Lemma replay_size kind index log index' :
  replay kind index log = Some index' → (size index ≤ size index')%nat.
Proof.
  revert index. induction log as [|e log IH]; intros index Hr; cbn in Hr; [by simplify_eq|].
  destruct (replay_step kind index e) as [i|] eqn:Hs; cbn in Hr; [|done].
  apply replay_step_size in Hs. apply IH in Hr. lia.
Qed.

Lemma recover_loop_Ok kind expected index log index' :
  1 ≤ expected → expected + Z.of_nat (length log) ≤ U64_MAX →
  replay kind index log = Some index' → Z.of_nat (size index') ≤ MAX_UNIQUE_ENTRIES →
  recover_loop kind expected index (encode_log expected log) = Ok (expected + Z.of_nat (length log), index').
Proof.
  revert expected index. induction log as [|[d s] log IH]; intros expected index H1 H2 Hr Hsz.
  - cbn in *. by simplify_eq; rewrite Z.add_0_r.
  - cbn [encode_log recover_loop length replay] in *.
    rewrite recover_step_encode by (unfold is_u64 in *; lia).
    destruct (replay_step kind index (d, s)) as [i|] eqn:Hs; cbn in Hr; [|done].
    pose proof (replay_size _ _ _ _ Hr) as Hle.
    rewrite (proj2 (Z.ltb_ge _ _)) by lia.
    rewrite IH by (done || lia). do 2 f_equal. lia.
Qed.

Lemma header_good kind rest : header_bad kind (header kind ++ rest) = false.
Proof.
  unfold header_bad. rewrite length_app, length_header.
  replace (HEADER_LEN + length rest <? HEADER_LEN)%nat with false
    by (symmetry; apply Nat.ltb_ge; lia).
  destruct kind; reflexivity.
Qed.

Lemma complete_len_image kind log tail :
  (length tail < RECORD_LEN)%nat →
  complete_len (file_image kind log ++ tail) = (length log * RECORD_LEN)%nat.
Proof.
  intros Ht. unfold complete_len. rewrite length_app, length_file_image.
  replace (_ - _)%nat with (length log * RECORD_LEN + length tail)%nat by lia.
  rewrite Nat.div_add_l, Nat.div_small by (unfold RECORD_LEN in *; lia). lia.
Qed.

Lemma recover_scan_image kind log tail index :
  (length tail < RECORD_LEN)%nat → Z.of_nat (length log) < U64_MAX →
  replay kind ∅ log = Some index → Z.of_nat (size index) ≤ MAX_UNIQUE_ENTRIES →
  recover_scan kind (file_image kind log ++ tail) = Ok (1 + Z.of_nat (length log), index).
Proof.
  intros Ht Hl Hr Hs. unfold recover_scan. rewrite complete_len_image by done.
  unfold file_image. rewrite <-app_assoc, header_good, drop_app_exact by apply length_header.
  rewrite take_app_exact by apply length_concat_log.
  unfold chunks_exact. rewrite length_concat_log, Nat.div_mul by (unfold RECORD_LEN; lia).
  pose proof (blocks_log _ 1 log [] eq_refl) as Hb. rewrite app_nil_r in Hb. rewrite Hb.
  apply recover_loop_Ok; [lia|lia|done..].
Qed.

End codec_facts.

(** ** File system steps under any fault plan *)

Definition set_faults (fl : list (option nat)) (fs : Fs) : Fs :=
  mkFs (fs_names fs) (fs_inodes fs) (fs_next fs) fl.

Lemma wp_syscall (Q : result LedgerError unit → Fs → Prop) fs :
  (∀ fl, Q (Ok tt) (set_faults fl fs)) → (∀ fl, Q (Err Unavailable) (set_faults fl fs)) →
  wp syscall Q fs.
Proof.
  intros Hok Herr. unfold wp, syscall, pop_fault. destruct fs as [names inodes next [|[n|] fl]]; cbn.
  - apply (Hok []).
  - apply (Herr fl).
  - apply (Hok fl).
Qed.

(** Appending writes a prefix of the data, all of it on success. *)
Lemma wp_write_all file data (Q : result LedgerError unit → Fs → Prop) fs :
  (∀ fl, Q (Ok tt) (set_content file (content fs file ++ data) (set_faults fl fs))) →
  (∀ fl n, Q (Err Unavailable) (set_content file (content fs file ++ take n data) (set_faults fl fs))) →
  wp (write_all file data) Q fs.
Proof.
  intros Hok Herr. unfold wp, write_all, pop_fault. destruct fs as [names inodes next [|[n|] fl]]; cbn.
  - apply (Hok []).
  - apply (Herr fl).
  - apply (Hok fl).
Qed.

Lemma wp_on_fs {A} (m : FsM A) (Q : result LedgerError A → JState → Prop) j fs :
  wp m (λ r fs', Q r (mkJState j fs')) fs → wp (on_fs m) Q (mkJState j fs).
Proof. unfold wp, on_fs. cbn. by destruct (m fs). Qed.

Lemma content_set file data fs : content (set_content file data fs) file = data.
Proof. unfold content. cbn. by rewrite lookup_insert_eq. Qed.

Lemma content_faults file fl fs : content (set_faults fl fs) file = content fs file.
Proof. reflexivity. Qed.

Ltac fs_step :=
  match goal with
  | |- wp syscall _ _ => apply wp_syscall; intros ?; cbn beta iota
  | |- wp (sync_all _) _ _ => apply wp_syscall; intros ?; cbn beta iota
  | |- wp sync_directory _ _ => apply wp_syscall; intros ?; cbn beta iota
  | |- wp anchored_open _ _ => apply wp_syscall; intros ?; cbn beta iota
  | |- wp (write_all _ _) _ _ => apply wp_write_all; intros ?; cbn beta iota
  | |- wp (on_fs _) _ _ => apply wp_on_fs
  | |- wp (upd_journal _) _ _ => apply wp_modify; cbn beta iota
  | _ => wp_step
  end.

Lemma wp_syscall_ok (Q : result LedgerError unit → Fs → Prop) fs :
  fs_faults fs = [] → Q (Ok tt) fs → wp syscall Q fs.
Proof. intros Hf HQ. unfold wp, syscall, pop_fault. by rewrite Hf. Qed.

Lemma wp_write_all_ok file data (Q : result LedgerError unit → Fs → Prop) fs :
  fs_faults fs = [] → Q (Ok tt) (set_content file (content fs file ++ data) fs) →
  wp (write_all file data) Q fs.
Proof. intros Hf HQ. unfold wp, write_all, pop_fault. by rewrite Hf. Qed.

Definition created (name : string) (fs : Fs) : Fs := (create_file name fs).2.

Lemma wp_create_file name (Q : result LedgerError nat → Fs → Prop) fs :
  Q (Ok (fs_next fs)) (created name fs) → wp (create_file name) Q fs.
Proof. done. Qed.

(** [fs_step] on a disk without faults *)
Ltac fs_ok :=
  match goal with
  | |- wp syscall _ _ => apply wp_syscall_ok; [done|]; cbn beta iota
  | |- wp (sync_all _) _ _ => apply wp_syscall_ok; [done|]; cbn beta iota
  | |- wp sync_directory _ _ => apply wp_syscall_ok; [done|]; cbn beta iota
  | |- wp anchored_open _ _ => apply wp_syscall_ok; [done|]; cbn beta iota
  | |- wp (write_all _ _) _ _ => apply wp_write_all_ok; [done|]; cbn beta iota
  | |- wp (create_file _) _ _ => apply wp_create_file; cbn beta iota
  | _ => fs_step
  end.

(** Discharge the frame conditions [fs_names] and [fs_next]. *)
Ltac same_names := split; [done|split; [done|]].

Section facts.
Context {sha : Sha256}.

(** [append_record] writes a prefix of one record; on success it is the
    whole record and the index follows, on failure only [sequence] moved. *)
Lemma append_record_inv d s j fs r st' :
  j_sequence j < U64_MAX →
  append_record d s (mkJState j fs) = (r, st') →
  fs_names (js_fs st') = fs_names fs ∧ fs_next (js_fs st') = fs_next fs ∧
  let rec := encode_record (j_sequence j + 1) s d in
  let j1 := set_sequence (j_sequence j + 1) j in
  (r = Ok true ∧ content (js_fs st') (j_file j) = content fs (j_file j) ++ rec ∧
   js_journal st' = index_insert d s j1) ∨
  (r = Err Unavailable ∧ js_journal st' = j1 ∧
   ∃ n, content (js_fs st') (j_file j) = content fs (j_file j) ++ take n rec).
Proof.
  intros Hseq. revert r st'. apply wp_elim.
  unfold append_record. repeat wp_step. cbn [js_journal]. unfold checked_add_u64.
  rewrite (proj2 (Z.leb_le _ _)) by lia. cbn [ok_or].
  do 4 fs_step; cbn [js_journal js_fs]; repeat fs_step.
  all: cbn [js_journal js_fs fs_names fs_next set_content set_faults]; same_names.
  - left. split_and!; [done| |done]. by rewrite content_faults, content_set.
  - right. split_and!; [done..|]. exists RECORD_LEN. rewrite content_faults, content_set.
    by rewrite (take_ge (encode_record _ _ _)) by (by rewrite length_encode_record).
  - right. split_and!; [done..|]. eexists. by rewrite content_set.
  - right. split_and!; [done..|]. exists 0%nat. by rewrite take_0, app_nil_r.
Qed.

(** ** How many records a log can have *)

Definition entry_weight (s : RecordState) : nat := match s with Completed => 2 | _ => 1 end.

Definition weight (index : Index) : nat := map_fold (λ _ s n, entry_weight s + n)%nat O index.

Lemma weight_insert d s index :
  index !! d = None → weight (<[d := s]> index) = (entry_weight s + weight index)%nat.
Proof.
  intros Hd. unfold weight. rewrite map_fold_insert_L; [done| |done]. intros. lia.
Qed.

Lemma weight_lookup d s index :
  index !! d = Some s → weight index = (entry_weight s + weight (delete d index))%nat.
Proof.
  intros Hd. rewrite <-(insert_delete_id index d s Hd) at 1.
  apply weight_insert, lookup_delete_eq.
Qed.

Lemma weight_bound index : (size index ≤ weight index ≤ 2 * size index)%nat.
Proof.
  induction index as [|d s index Hd IH] using map_ind; [done|].
  rewrite weight_insert, map_size_insert_None by done.
  destruct s; cbn; lia.
Qed.

Lemma replay_step_weight kind index e index' :
  replay_step kind index e = Some index' → weight index' = S (weight index).
Proof.
  destruct e as [d s]. cbn. intros Hr. destruct (negb (permits kind s)); [done|].
  destruct (index !! d) as [s0|] eqn:Hd.
  - destruct s0, s; try done. simplify_eq.
    rewrite (weight_lookup _ _ _ Hd), <-(insert_delete_eq index), weight_insert by apply lookup_delete_eq.
    done.
  - destruct s; try done; simplify_eq; by rewrite weight_insert.
Qed.

Lemma replay_weight kind index log index' :
  replay kind index log = Some index' → weight index' = (length log + weight index)%nat.
Proof.
  revert index. induction log as [|e log IH]; intros index Hr; cbn in Hr; [by simplify_eq|].
  destruct (replay_step kind index e) as [i|] eqn:Hs; cbn in Hr; [|done].
  apply replay_step_weight in Hs. apply IH in Hr. cbn [length]. lia.
Qed.

Lemma journal_ok_weight log s :
  journal_ok log s → length log = weight (j_index (js_journal s)).
Proof. intros (_ & _ & _ & Hr & _). apply replay_weight in Hr. cbn in Hr. unfold weight in Hr at 2. rewrite map_fold_empty in Hr. lia. Qed.

(** ** Appending one record *)

Lemma replay_app kind index log1 log2 :
  replay kind index (log1 ++ log2) = (replay kind index log1 ≫= λ i, replay kind i log2).
Proof.
  revert index. induction log1 as [|e log1 IH]; intros index; cbn; [done|].
  destruct (replay_step kind index e); cbn; [apply IH|done].
Qed.

(** The replay of a log extended by a record the transition table lets through. *)
Lemma replay_snoc kind log index d s :
  replay kind ∅ log = Some index → permits kind s = true →
  record_transition (index !! d) s = Append → (s = Completed → is_Some (index !! d)) →
  replay kind ∅ (log ++ [(d, s)]) = Some (<[d := s]> index).
Proof.
  intros Hr Hp Ht Hc. rewrite replay_app, Hr. cbn. rewrite Hp. cbn.
  destruct (index !! d) as [[]|]; destruct s; try done. destruct (Hc eq_refl). done.
Qed.

Lemma file_image_snoc kind log d s :
  file_image kind (log ++ [(d, s)]) =
  file_image kind log ++ encode_record (1 + Z.of_nat (length log)) s d.
Proof.
  unfold file_image. rewrite encode_log_app, concat_app. cbn [encode_log concat].
  by rewrite app_nil_r, app_assoc.
Qed.

(** While the log is consistent no append ever needs a compaction. *)
Lemma append_needs_no_compaction log st d s :
  journal_ok log st →
  record_transition (j_index (js_journal st) !! d) s = Append →
  (MAX_UNIQUE_ENTRIES <=? Z.of_nat (size (j_index (js_journal st))))
    && negb (bool_decide (is_Some (j_index (js_journal st) !! d))) = false →
  j_records (js_journal st) < MAX_RECORDS.
Proof.
  intros Hok Ht Hcap. pose proof (journal_ok_weight _ _ Hok) as Hw.
  destruct Hok as (_ & _ & _ & _ & _ & -> & Hmax).
  set (index := j_index (js_journal st)) in *. pose proof (weight_bound index) as Hb.
  unfold MAX_RECORDS, MAX_UNIQUE_ENTRIES in *.
  destruct (index !! d) as [s0|] eqn:Hd.
  - assert (entry_weight s0 = 1%nat) as Hone by (by destruct s0, s).
    pose proof (weight_lookup _ _ _ Hd) as Hwl. pose proof (weight_bound (delete d index)) as Hbd.
    rewrite map_size_delete_Some in Hbd by (by rewrite Hd).
    assert (size index ≠ 0%nat) by (intros Hz; apply map_size_empty_inv in Hz; rewrite Hz in Hd; done).
    lia.
  - rewrite bool_decide_eq_false_2 in Hcap by (by intros []). rewrite andb_true_r in Hcap. to_prop. lia.
Qed.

-.-.-

> **Work instruction**
Lines holding the string "induction" are the answer; copy each one from the listing above.

> **Output of the exercise**
  revert index. induction log as [|e log IH]; intros index Hr; cbn in Hr; [by simplify_eq|].
  revert expected index. induction log as [|[d s] log IH]; intros expected index H1 H2 Hr Hsz.
  induction index as [|d s index Hd IH] using map_ind; [done|].
  revert index. induction log as [|e log IH]; intros index Hr; cbn in Hr; [by simplify_eq|].
  revert index. induction log1 as [|e log1 IH]; intros index; cbn; [done|].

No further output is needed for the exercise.